Balbroei

De voorbije jaren is er vaak aan de alarmbel getrokken over de teloorgang van het menselijk zaad. De Deen Niels Skakkebaek was de eerste die ermee op de proppen kwam. Dat onderzoek van de univ van Kopenhagen volgde op de verontrustende vaststelling dat slechts één op tien spermadonors kwaliteit afleverde die bruikbaar was voor kunstmatige inseminatie. In ’92 publiceerde Skakkebaek in het vaktijdschrift British Medical Journal de resultaten van zijn telling. Hij beweerde dat het aantal zaadcellen per milliliter sperma gemiddeld gedaald was van 113 naar 67 miljoen. Bijna gehalveerd, dus. Onderzoek volgde op onderzoek, meestal met ongeveer hetzelfde resultaat : jaarlijks laten per man 1 miljoen spermatozoïden per milliliter zaad het afweten. Volgens Gray, sperma-speurder van het Amerikaanse Environmental Protection Agency, zijn mannen het best te vergelijken met hamsters. Veel meer dan met superpotente beesten als apen en konijnen. En enige decennia geleden was de man even vruchtbaar als zo’n knaagdier, nu zou hij nog amper een derde produceren van wat een hamster ervan terechtbrengt. De Franse bioloog Pierre Janouet is regelrecht somber gestemd. ?Als we zo doorgaan”, zegt hij, maar hij vertelt er niet bij waarmee, ?als we zo doorgaan, zitten we straks, dat is over 70, 80 jaar op nul. Dan is het eind van de mensheid in zicht.”

Natuurlijk vragen de sperma-experten zich af waarom dat zo is, en ze wijzen vele boosdoeners aan. Veelvuldig vrijen of masturberen, bijvoorbeeld, waardoor het zaad maar dunnetjes is gezaaid. Of balbroei, dat zou veroorzaakt worden door te veel tv-kijken of te veel auto rijden : activiteiten waarbij de teelballen tegen het lichaam worden gedrukt en er dus te warmpjes in zitten. Onlangs toonde een fertiliteitsonderzoek van het Sint-Elisabeth Ziekenhuis in Tilburg aan dat de mannelijke vruchtbaarheid twee keer zo groot wordt als hij gewoon een andere, degelijke onderbroek aantrekt. Die kleine broekjes van tegenwoordig die heten dan slips of slipjes ter grootte van een uit de kluiten gewassen vijgeblad, verpakken de mannelijkheid minimaal en efficiënt. Geen bungelend, loshangend zaakje meer, maar dat die dingetjes elke activiteit verhinderen van zelfs de meest ondernemende spermatozoïde, dat zie je met het blote oog. Nee, dan liever een lekker ruime boxershort. Daarmee blijft het zaad tenminste op kamertemperatuur als de aanmaker ervan tenminste niet voor de tv of in zijn auto zit. Hoe goed zo’n boxerbroekje ook is voor het sperma, het heeft zijn nadelen. De erectie, nog steeds vereist voor de voortplanting, is vaak tot mislukken gedoemd door lachbuien bij het aanschouwen van de lollige slogans, olifantjes of kerstbomen waarmee die wijde gevallen zo vaak bedrukt zijn.

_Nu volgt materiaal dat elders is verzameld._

(** ** The pages *)

(** X15: the Optimization page searches [10 * 10 * 10 * 10] points, the
    combination of the four upper slider ends among them; so when the
    objective at that combination exceeds negative infinity the page shows
    a point, of the four ranges, whose value is at least the objective
    there. *)
Theorem optimization_page_upper_ends
    (n_min n_max T_min T_max E_min E_max tau_min tau_max : float) :
  let n_range := linspace (n_min * 1e20) (n_max * 1e20) 10 in
  let T_range := linspace T_min T_max 10 in
  let E_range := linspace E_min E_max 10 in
  let tau_range := linspace tau_min tau_max 10 in
  let top := fusion (n_max * 1e20) T_max E_max tau_max in
  List.length (grid n_range T_range E_range tau_range)
  = (10 * (10 * (10 * 10)))%nat
  /\ In (n_max * 1e20, T_max, E_max, tau_max)
        (grid n_range T_range E_range tau_range)
  /\ ((neg_infinity <? top) = true ->
      exists n T E tau,
        optimization_page n_min n_max T_min T_max E_min E_max tau_min tau_max
        = (params_dict n T E tau, fusion n T E tau)
        /\ In n n_range /\ In T T_range /\ In E E_range /\ In tau tau_range
        /\ (top <=? fusion n T E tau) = true).
Proof.
  intros n_range T_range E_range tau_range top.
  assert (Hin : In (n_max * 1e20, T_max, E_max, tau_max)
                   (grid n_range T_range E_range tau_range)).
  { apply in_grid. repeat split; apply in_linspace_stop; lia. }
  split; [|split; [exact Hin|]].
  - rewrite length_grid. unfold n_range, T_range, E_range, tau_range.
    now rewrite !length_linspace.
  - intros Htop. unfold optimization_page.
    fold n_range T_range E_range tau_range.
    destruct (find_best_parameters_cases n_range T_range E_range tau_range)
      as [[_ Hno] | (l1 & p & l2 & Hpts & -> & Hp & Hl1 & Hl2)].
    + specialize (Hno _ Hin). simpl in Hno. fold top in Hno.
      rewrite Hno in Htop. discriminate.
    + assert (Hmax : (eval p <? top) = false).
      { apply (kept_point_maximal l1 l2 p
                 (n_max * 1e20, T_max, E_max, tau_max)); try assumption.
        now rewrite <- Hpts. }
      assert (Hp_in : In p (grid n_range T_range E_range tau_range))
        by (rewrite Hpts; apply in_elt).
      destruct p as [[[n T] E] tau]. apply in_grid in Hp_in.
      exists n, T, E, tau. simpl in *.
      split; [reflexivity|]. repeat split; try tauto.
      apply leb_total; try assumption.
      * now apply (ltb_numbers neg_infinity).
      * now apply (ltb_numbers neg_infinity).
Qed.

Lemma optimization_page_upper_ends_witness :
  exists n T E tau,
    optimization_page 1 5 5000 15000 15 20 0.05 0.2
    = (params_dict n T E tau, fusion n T E tau)
    /\ In n (linspace (1 * 1e20) (5 * 1e20) 10)
    /\ In T (linspace 5000 15000 10)
    /\ In E (linspace 15 20 10)
    /\ In tau (linspace 0.05 0.2 10)
    /\ (fusion (5 * 1e20) 15000 20 0.2 <=? fusion n T E tau) = true.
Proof.
  apply (optimization_page_upper_ends 1 5 5000 15000 15 20 0.05 0.2).
  reflexivity.
Defined.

Environmental Protection Agency, waar Gray werkt, zoekt de booswichten elders dan in badkuipen of onderbroeken. Die wetenschappelijke instelling spoorde maar liefst 51 stoffen op die de vruchtbaarheid bedreigen. Allemaal chemische stoffen waar niet aan te ontkomen valt. Pesticiden in ons drinkwater en ons voedsel, scheikundige stoffen die voorkomen in kroonkurken van bierflesjes, in schoenen, in speelgoed : allemaal stoorzenders voor het menselijk zaadfabriekje. Die gedachten zijn nog niet wetenschappelijk bewezen, maar ze worden wel heel serieus genomen.

Maar er is ook beter nieuws. Recente Amerikaanse onderzoeken zeggen : niets aan de hand. Niks geen achteruitgang, wel integendeel. Uit twee studies bleek dat mannen in sommige Amerikaanse staten vandaag meer sperma produceren dan twintig jaar geleden. Harry Fisch, prof in New York, onderzocht 1283 spermastalen afkomstig van spermabanken uit New York, Minnesota en Los Angeles, stalen die werden ingezameld tussen ’79 en ’94. Tot zijn grote verbazing merkte Fisch een ?geringe maar duidelijke” stijging en verbetering. Hij toog aan het tellen en stelde vast dat de New Yorkers op kop liggen, met 131 miljoen spermatozoïden per milliliter zaadvloeistof. Bij mannen uit Minnesota is dat gemiddeld 100 miljoen, terwijl die van Los Angeles het moeten stellen met 72 miljoen. Een andere prof, deze keer uit Washington, bevestigt die positieve bevinding van Fisch. Bij 510 jongemannen uit Seattle registreerde hij een toename van het aantal zaadcellen met wel 10 procent in de periode tussen ’72 en ’93.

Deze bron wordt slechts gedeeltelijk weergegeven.